* Dataset entries *
BEGIN
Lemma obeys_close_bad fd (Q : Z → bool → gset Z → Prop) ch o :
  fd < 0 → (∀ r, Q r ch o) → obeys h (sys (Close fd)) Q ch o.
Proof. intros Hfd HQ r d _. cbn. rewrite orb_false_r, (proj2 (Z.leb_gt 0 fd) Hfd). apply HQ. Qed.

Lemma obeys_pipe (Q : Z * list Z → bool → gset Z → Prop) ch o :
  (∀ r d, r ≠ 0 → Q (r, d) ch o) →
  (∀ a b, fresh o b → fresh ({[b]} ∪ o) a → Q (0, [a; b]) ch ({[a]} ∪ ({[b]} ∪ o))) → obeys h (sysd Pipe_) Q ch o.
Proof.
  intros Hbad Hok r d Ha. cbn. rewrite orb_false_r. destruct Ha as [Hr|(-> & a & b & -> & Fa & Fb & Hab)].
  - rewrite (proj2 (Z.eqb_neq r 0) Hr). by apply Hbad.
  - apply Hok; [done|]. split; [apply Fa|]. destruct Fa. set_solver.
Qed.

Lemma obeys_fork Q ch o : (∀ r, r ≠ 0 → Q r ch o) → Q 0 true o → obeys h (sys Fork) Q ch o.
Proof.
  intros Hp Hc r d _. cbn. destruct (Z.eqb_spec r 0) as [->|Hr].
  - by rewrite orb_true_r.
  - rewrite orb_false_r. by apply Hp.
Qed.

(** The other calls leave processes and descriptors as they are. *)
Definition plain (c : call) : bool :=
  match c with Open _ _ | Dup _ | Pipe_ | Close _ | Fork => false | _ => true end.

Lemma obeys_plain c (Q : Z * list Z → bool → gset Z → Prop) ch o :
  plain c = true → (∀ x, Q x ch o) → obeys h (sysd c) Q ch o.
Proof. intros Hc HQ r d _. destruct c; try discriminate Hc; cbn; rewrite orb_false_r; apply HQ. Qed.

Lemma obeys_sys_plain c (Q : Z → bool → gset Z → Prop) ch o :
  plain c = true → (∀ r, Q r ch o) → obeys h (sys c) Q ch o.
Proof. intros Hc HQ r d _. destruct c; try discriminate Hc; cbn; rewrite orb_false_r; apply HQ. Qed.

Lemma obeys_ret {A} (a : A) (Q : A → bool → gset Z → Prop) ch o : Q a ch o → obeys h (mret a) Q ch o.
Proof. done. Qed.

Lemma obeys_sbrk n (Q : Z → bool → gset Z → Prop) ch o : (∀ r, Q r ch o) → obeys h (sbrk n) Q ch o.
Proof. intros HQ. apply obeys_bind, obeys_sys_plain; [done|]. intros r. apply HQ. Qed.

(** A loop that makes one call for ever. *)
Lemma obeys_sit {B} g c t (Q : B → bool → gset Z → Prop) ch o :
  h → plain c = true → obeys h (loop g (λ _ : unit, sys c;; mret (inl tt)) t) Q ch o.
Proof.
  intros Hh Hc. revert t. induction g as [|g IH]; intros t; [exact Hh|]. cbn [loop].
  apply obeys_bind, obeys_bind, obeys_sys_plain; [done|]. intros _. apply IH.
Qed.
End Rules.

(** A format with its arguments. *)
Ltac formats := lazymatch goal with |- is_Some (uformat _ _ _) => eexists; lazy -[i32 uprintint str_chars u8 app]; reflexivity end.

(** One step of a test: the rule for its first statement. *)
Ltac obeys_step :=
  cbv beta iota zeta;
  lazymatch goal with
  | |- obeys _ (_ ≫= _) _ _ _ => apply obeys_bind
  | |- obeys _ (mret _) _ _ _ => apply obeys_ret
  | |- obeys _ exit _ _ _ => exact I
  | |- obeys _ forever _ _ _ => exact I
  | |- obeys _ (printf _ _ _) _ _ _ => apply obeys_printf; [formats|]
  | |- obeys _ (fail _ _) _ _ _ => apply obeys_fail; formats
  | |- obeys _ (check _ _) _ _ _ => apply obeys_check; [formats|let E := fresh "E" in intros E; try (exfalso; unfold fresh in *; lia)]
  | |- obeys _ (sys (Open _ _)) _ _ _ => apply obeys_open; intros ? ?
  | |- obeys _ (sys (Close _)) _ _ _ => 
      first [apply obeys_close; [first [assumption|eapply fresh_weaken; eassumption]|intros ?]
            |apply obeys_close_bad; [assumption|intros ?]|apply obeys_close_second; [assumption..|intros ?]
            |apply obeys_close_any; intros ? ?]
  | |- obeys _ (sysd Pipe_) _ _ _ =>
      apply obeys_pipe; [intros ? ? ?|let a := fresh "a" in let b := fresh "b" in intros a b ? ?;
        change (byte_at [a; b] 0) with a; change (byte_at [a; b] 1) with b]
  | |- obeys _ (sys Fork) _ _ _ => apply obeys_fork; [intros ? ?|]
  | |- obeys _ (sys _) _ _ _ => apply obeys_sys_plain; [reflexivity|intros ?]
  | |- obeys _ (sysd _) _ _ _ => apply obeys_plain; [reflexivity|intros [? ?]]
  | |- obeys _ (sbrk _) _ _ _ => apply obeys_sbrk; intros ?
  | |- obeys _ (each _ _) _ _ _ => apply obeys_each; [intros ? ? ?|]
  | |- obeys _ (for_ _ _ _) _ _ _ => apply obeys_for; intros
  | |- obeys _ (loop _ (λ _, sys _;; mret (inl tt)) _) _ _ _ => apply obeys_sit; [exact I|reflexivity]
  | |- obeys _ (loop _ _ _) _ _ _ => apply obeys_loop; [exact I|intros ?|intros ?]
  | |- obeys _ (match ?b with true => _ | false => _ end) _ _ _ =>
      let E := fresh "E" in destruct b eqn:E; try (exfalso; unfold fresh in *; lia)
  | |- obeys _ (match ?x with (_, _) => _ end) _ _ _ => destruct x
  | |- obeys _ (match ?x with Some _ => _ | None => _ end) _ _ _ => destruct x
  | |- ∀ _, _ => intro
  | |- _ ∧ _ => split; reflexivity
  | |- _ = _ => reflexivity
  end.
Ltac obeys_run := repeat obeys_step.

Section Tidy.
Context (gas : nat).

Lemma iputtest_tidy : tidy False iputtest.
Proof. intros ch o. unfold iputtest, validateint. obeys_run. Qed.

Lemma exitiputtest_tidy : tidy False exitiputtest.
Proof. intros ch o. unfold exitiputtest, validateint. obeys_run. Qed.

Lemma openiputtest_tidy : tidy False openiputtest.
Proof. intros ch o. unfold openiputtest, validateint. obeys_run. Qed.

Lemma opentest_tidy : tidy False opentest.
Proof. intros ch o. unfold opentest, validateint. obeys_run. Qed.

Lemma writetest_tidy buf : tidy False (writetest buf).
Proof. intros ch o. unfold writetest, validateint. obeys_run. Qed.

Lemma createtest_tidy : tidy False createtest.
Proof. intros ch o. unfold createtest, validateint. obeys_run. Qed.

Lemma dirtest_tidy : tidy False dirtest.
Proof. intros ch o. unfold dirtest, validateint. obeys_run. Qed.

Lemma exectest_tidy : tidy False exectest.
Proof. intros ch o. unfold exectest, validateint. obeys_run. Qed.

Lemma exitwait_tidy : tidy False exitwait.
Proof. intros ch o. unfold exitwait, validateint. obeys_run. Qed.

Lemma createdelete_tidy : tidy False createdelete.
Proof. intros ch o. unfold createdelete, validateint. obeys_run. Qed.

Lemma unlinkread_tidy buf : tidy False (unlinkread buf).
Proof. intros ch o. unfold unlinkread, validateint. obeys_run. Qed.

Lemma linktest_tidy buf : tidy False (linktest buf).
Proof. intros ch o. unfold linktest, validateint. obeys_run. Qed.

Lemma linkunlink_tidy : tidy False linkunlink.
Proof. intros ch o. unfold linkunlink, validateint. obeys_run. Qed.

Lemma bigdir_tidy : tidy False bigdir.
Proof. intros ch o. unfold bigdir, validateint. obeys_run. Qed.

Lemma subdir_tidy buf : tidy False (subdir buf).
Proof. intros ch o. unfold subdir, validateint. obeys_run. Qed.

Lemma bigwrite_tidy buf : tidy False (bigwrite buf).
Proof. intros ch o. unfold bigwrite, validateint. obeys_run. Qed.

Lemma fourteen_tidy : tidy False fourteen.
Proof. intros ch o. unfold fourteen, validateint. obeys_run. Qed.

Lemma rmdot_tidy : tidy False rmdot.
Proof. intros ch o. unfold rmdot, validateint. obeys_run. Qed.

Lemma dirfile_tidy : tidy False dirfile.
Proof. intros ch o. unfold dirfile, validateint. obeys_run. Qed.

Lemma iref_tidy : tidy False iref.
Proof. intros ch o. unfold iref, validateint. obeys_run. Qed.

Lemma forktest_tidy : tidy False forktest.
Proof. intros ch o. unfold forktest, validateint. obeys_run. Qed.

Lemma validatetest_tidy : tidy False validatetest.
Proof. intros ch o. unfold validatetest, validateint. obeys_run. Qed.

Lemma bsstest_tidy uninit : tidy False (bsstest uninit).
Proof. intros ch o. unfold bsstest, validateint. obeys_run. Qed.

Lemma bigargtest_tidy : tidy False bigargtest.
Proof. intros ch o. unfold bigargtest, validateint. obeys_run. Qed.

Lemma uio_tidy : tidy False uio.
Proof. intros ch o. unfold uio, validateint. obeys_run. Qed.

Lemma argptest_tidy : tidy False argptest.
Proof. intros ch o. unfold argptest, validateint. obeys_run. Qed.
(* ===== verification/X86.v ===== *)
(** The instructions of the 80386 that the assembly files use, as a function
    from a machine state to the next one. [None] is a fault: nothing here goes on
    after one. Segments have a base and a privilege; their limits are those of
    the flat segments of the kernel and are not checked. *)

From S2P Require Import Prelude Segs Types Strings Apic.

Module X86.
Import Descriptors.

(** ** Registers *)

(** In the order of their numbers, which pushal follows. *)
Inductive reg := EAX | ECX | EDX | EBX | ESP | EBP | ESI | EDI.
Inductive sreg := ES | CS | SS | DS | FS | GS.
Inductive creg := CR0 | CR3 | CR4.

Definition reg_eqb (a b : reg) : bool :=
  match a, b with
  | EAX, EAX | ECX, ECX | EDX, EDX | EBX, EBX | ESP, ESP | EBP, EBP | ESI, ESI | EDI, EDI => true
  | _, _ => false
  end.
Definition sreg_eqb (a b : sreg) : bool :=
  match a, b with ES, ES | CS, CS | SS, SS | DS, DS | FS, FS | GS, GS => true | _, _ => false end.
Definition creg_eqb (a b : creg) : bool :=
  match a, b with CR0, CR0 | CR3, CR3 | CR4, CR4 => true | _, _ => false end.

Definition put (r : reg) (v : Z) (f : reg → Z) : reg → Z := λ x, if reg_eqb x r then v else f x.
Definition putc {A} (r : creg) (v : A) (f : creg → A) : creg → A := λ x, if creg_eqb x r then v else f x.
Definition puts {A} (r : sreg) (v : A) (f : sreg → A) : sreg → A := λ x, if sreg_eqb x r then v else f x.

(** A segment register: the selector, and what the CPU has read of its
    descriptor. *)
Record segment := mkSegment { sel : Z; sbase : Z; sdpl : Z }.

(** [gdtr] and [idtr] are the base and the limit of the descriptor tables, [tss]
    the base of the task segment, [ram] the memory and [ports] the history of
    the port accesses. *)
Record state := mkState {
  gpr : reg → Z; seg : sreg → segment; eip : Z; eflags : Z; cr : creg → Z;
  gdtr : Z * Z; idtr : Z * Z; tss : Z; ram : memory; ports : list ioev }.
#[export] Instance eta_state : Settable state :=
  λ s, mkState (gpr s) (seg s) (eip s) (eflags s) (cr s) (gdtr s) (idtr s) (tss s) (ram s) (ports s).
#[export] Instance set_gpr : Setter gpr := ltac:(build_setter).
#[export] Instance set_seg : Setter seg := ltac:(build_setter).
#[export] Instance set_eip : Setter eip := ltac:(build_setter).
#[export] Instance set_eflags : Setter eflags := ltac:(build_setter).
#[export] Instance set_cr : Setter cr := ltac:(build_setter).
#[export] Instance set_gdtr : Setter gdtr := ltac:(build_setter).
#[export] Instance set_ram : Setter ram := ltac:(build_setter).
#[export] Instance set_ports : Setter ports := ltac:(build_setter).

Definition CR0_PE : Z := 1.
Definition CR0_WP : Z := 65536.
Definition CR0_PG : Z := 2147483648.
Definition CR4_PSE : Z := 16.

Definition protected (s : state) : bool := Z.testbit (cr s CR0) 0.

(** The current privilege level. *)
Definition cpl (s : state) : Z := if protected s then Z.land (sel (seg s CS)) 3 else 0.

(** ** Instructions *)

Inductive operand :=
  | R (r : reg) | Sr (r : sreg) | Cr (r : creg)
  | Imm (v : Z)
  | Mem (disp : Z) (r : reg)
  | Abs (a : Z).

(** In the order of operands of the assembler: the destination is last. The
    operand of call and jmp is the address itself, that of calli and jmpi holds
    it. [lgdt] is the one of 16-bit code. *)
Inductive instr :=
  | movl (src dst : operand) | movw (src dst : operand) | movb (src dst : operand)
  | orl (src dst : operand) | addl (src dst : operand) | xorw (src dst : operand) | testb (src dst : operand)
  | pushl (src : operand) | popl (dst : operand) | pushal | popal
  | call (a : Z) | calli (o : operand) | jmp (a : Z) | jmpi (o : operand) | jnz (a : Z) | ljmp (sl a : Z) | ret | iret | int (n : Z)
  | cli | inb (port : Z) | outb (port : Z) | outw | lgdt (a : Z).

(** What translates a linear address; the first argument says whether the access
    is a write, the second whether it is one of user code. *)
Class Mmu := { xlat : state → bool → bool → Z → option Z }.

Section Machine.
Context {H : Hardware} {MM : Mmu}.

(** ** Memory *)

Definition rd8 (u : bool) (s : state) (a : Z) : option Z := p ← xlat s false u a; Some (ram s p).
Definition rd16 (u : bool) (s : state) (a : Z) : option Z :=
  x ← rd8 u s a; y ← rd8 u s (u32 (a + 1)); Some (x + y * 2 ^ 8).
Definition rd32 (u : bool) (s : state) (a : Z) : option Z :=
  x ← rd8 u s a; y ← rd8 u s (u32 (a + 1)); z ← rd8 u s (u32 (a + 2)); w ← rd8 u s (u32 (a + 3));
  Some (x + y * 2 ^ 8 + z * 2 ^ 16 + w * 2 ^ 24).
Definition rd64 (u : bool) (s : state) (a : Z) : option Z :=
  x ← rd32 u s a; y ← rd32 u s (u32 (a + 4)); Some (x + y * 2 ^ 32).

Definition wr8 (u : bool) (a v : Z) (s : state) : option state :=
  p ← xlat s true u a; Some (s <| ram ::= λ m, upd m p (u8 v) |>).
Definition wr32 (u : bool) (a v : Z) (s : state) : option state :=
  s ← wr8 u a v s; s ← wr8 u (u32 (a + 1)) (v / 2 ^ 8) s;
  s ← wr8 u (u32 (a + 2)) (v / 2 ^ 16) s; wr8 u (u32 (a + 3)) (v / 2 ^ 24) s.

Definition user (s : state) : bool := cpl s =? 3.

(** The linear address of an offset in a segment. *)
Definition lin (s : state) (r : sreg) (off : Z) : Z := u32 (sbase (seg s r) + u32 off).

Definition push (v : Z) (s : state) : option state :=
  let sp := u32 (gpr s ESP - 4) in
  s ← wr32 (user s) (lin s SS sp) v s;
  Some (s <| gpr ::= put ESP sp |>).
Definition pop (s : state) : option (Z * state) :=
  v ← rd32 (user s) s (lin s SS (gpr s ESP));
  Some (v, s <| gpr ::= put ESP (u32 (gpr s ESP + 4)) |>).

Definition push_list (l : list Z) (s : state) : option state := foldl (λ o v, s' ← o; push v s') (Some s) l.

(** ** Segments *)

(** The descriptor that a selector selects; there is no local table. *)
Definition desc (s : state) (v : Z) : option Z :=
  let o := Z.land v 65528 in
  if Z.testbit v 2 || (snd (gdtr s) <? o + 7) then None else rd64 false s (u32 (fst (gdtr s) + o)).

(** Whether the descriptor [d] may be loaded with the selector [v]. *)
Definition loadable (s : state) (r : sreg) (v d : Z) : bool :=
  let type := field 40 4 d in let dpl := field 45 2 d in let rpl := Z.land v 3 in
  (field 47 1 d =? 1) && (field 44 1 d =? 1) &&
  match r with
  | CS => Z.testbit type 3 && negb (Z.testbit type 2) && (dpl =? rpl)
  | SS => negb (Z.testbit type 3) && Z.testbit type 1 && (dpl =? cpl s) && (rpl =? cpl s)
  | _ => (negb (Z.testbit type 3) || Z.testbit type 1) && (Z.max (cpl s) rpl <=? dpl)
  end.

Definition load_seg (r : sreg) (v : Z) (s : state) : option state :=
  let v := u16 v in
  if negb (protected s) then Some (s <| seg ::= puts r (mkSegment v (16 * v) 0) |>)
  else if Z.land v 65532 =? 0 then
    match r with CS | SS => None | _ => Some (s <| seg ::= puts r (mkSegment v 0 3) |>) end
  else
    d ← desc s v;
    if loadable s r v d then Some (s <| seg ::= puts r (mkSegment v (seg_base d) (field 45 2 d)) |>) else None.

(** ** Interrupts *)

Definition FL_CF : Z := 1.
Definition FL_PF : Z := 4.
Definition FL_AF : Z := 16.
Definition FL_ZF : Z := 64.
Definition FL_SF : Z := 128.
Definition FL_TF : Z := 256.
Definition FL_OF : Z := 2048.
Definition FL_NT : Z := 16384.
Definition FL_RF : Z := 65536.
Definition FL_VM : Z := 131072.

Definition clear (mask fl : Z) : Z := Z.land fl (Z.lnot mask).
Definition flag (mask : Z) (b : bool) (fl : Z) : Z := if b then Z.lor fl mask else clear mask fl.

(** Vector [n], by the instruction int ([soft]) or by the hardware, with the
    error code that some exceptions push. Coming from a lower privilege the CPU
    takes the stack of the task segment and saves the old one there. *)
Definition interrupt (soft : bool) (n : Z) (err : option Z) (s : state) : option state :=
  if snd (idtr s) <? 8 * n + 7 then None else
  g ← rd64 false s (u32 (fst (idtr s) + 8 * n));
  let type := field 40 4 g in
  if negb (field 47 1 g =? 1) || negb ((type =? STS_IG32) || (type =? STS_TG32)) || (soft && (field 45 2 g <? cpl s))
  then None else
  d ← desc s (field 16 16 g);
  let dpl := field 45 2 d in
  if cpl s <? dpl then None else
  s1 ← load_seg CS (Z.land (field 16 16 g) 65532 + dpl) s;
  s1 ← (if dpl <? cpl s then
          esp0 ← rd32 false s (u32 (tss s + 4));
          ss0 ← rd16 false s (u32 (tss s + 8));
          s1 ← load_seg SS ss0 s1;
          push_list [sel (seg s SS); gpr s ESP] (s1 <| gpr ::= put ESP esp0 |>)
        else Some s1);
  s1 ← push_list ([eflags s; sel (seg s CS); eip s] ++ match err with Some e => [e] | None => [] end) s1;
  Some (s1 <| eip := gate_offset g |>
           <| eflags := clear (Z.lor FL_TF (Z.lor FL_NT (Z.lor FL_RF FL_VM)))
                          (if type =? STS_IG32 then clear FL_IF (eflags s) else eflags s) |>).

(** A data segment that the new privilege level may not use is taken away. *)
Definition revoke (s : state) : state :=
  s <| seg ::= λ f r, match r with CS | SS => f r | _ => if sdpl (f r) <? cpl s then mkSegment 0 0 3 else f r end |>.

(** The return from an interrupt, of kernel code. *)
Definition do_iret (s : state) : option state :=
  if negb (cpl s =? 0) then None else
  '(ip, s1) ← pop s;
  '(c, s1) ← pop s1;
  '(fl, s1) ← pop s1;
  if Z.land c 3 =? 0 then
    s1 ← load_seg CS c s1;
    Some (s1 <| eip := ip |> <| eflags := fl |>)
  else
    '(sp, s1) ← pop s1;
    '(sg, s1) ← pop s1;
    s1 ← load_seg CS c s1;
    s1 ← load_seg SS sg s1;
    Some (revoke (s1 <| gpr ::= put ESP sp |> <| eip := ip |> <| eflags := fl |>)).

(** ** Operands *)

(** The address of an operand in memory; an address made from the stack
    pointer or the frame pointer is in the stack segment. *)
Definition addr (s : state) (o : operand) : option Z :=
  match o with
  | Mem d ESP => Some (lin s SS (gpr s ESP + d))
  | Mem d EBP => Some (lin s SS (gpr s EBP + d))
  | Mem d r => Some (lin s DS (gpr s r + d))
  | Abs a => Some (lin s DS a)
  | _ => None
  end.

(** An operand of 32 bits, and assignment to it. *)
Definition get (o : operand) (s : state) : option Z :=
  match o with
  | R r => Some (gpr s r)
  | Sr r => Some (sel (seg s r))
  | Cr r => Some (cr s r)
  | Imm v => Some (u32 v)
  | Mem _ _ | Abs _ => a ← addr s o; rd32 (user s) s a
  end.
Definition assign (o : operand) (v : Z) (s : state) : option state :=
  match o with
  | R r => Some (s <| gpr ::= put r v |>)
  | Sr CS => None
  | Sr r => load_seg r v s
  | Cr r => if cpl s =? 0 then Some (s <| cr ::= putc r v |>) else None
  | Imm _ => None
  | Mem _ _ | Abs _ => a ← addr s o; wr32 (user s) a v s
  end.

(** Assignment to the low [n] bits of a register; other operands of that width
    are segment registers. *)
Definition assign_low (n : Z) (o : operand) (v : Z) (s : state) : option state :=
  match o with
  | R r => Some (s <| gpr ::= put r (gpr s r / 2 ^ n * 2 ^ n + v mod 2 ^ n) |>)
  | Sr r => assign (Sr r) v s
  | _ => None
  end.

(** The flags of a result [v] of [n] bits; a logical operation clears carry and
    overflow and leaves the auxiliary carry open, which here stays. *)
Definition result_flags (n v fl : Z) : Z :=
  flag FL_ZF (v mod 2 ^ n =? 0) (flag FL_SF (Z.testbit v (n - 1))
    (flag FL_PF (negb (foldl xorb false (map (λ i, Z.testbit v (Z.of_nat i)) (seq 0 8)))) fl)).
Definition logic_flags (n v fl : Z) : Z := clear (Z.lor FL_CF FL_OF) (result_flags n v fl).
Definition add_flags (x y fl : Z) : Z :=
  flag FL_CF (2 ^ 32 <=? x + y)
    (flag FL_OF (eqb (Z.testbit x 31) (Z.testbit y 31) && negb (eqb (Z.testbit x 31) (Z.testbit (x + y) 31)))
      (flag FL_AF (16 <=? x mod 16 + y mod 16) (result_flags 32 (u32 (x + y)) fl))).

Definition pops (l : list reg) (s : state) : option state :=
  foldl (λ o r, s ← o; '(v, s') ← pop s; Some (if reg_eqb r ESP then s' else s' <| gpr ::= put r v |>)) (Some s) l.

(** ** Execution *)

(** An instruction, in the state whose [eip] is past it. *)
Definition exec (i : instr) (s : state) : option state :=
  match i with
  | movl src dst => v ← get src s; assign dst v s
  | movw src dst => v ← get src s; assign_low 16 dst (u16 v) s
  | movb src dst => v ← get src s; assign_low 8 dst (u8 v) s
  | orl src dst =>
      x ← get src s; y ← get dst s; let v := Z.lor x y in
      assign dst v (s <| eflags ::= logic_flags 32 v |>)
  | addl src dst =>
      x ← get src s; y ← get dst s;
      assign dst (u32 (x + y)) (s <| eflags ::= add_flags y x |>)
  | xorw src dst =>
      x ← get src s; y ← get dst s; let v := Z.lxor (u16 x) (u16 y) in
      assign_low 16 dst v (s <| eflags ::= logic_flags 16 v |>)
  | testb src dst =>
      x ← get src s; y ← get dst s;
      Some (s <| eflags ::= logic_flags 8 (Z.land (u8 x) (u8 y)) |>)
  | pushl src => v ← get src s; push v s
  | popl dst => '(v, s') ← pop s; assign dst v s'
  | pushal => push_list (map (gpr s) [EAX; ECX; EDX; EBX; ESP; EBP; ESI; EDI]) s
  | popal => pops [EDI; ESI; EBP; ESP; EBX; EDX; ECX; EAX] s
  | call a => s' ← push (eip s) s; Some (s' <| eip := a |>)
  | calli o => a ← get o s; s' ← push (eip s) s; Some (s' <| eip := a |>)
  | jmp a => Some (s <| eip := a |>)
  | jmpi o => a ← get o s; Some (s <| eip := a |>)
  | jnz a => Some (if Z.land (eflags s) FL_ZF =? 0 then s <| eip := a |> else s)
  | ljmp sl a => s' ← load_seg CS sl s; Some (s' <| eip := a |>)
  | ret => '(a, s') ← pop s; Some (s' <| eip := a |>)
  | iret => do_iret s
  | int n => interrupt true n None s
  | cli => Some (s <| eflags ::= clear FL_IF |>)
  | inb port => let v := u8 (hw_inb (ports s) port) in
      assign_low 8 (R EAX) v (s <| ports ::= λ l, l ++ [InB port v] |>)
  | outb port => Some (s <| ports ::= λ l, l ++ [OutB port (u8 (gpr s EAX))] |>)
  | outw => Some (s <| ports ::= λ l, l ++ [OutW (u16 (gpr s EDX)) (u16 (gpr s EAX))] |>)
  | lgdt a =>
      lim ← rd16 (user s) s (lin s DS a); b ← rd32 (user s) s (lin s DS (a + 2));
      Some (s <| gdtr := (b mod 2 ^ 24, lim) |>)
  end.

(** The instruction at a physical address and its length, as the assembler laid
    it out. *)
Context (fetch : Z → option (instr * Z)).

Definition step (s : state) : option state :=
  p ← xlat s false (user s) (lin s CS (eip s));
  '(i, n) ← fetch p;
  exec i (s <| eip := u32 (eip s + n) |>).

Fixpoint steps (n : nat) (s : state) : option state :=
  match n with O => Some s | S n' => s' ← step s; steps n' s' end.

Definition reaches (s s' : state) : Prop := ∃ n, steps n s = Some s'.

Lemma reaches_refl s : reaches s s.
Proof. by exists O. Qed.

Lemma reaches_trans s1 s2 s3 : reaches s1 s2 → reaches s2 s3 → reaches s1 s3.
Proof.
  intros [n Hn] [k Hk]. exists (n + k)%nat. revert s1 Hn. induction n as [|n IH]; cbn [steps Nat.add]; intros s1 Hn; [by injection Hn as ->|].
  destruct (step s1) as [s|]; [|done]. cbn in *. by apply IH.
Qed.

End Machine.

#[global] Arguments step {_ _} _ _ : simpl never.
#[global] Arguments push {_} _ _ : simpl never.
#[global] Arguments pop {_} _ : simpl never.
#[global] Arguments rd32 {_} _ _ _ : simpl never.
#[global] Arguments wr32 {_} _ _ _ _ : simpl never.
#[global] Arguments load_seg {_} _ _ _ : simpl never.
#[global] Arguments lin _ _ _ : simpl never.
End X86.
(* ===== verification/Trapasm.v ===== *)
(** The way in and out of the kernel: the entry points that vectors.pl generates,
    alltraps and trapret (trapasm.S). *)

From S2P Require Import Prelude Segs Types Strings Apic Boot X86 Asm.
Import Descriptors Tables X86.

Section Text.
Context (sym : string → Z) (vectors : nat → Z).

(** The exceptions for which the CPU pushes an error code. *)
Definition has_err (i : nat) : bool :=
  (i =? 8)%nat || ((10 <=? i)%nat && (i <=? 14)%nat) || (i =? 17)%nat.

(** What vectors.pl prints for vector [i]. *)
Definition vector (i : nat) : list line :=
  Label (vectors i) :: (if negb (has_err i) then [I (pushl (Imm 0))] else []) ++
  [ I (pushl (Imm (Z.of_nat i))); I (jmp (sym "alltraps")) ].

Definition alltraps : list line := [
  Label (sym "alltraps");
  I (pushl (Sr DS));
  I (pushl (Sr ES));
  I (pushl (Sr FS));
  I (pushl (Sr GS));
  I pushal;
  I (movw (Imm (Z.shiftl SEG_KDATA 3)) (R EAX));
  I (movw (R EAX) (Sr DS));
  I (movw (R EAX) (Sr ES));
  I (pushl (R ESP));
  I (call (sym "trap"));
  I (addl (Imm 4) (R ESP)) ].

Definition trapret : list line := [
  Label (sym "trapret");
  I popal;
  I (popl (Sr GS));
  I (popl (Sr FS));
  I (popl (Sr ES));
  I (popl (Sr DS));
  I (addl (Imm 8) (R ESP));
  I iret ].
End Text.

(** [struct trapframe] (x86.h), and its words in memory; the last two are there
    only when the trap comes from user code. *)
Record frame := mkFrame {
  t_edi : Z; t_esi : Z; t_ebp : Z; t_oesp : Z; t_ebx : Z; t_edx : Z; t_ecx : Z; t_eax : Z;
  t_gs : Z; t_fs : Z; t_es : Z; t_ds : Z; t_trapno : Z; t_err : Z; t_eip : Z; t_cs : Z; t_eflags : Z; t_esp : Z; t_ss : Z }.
END
* Work request *
Out of the preceding entries, pull every line containing the string "dirtest".

* Answer area *
Lemma dirtest_tidy : tidy False dirtest.
Proof. intros ch o. unfold dirtest, validateint. obeys_run. Qed.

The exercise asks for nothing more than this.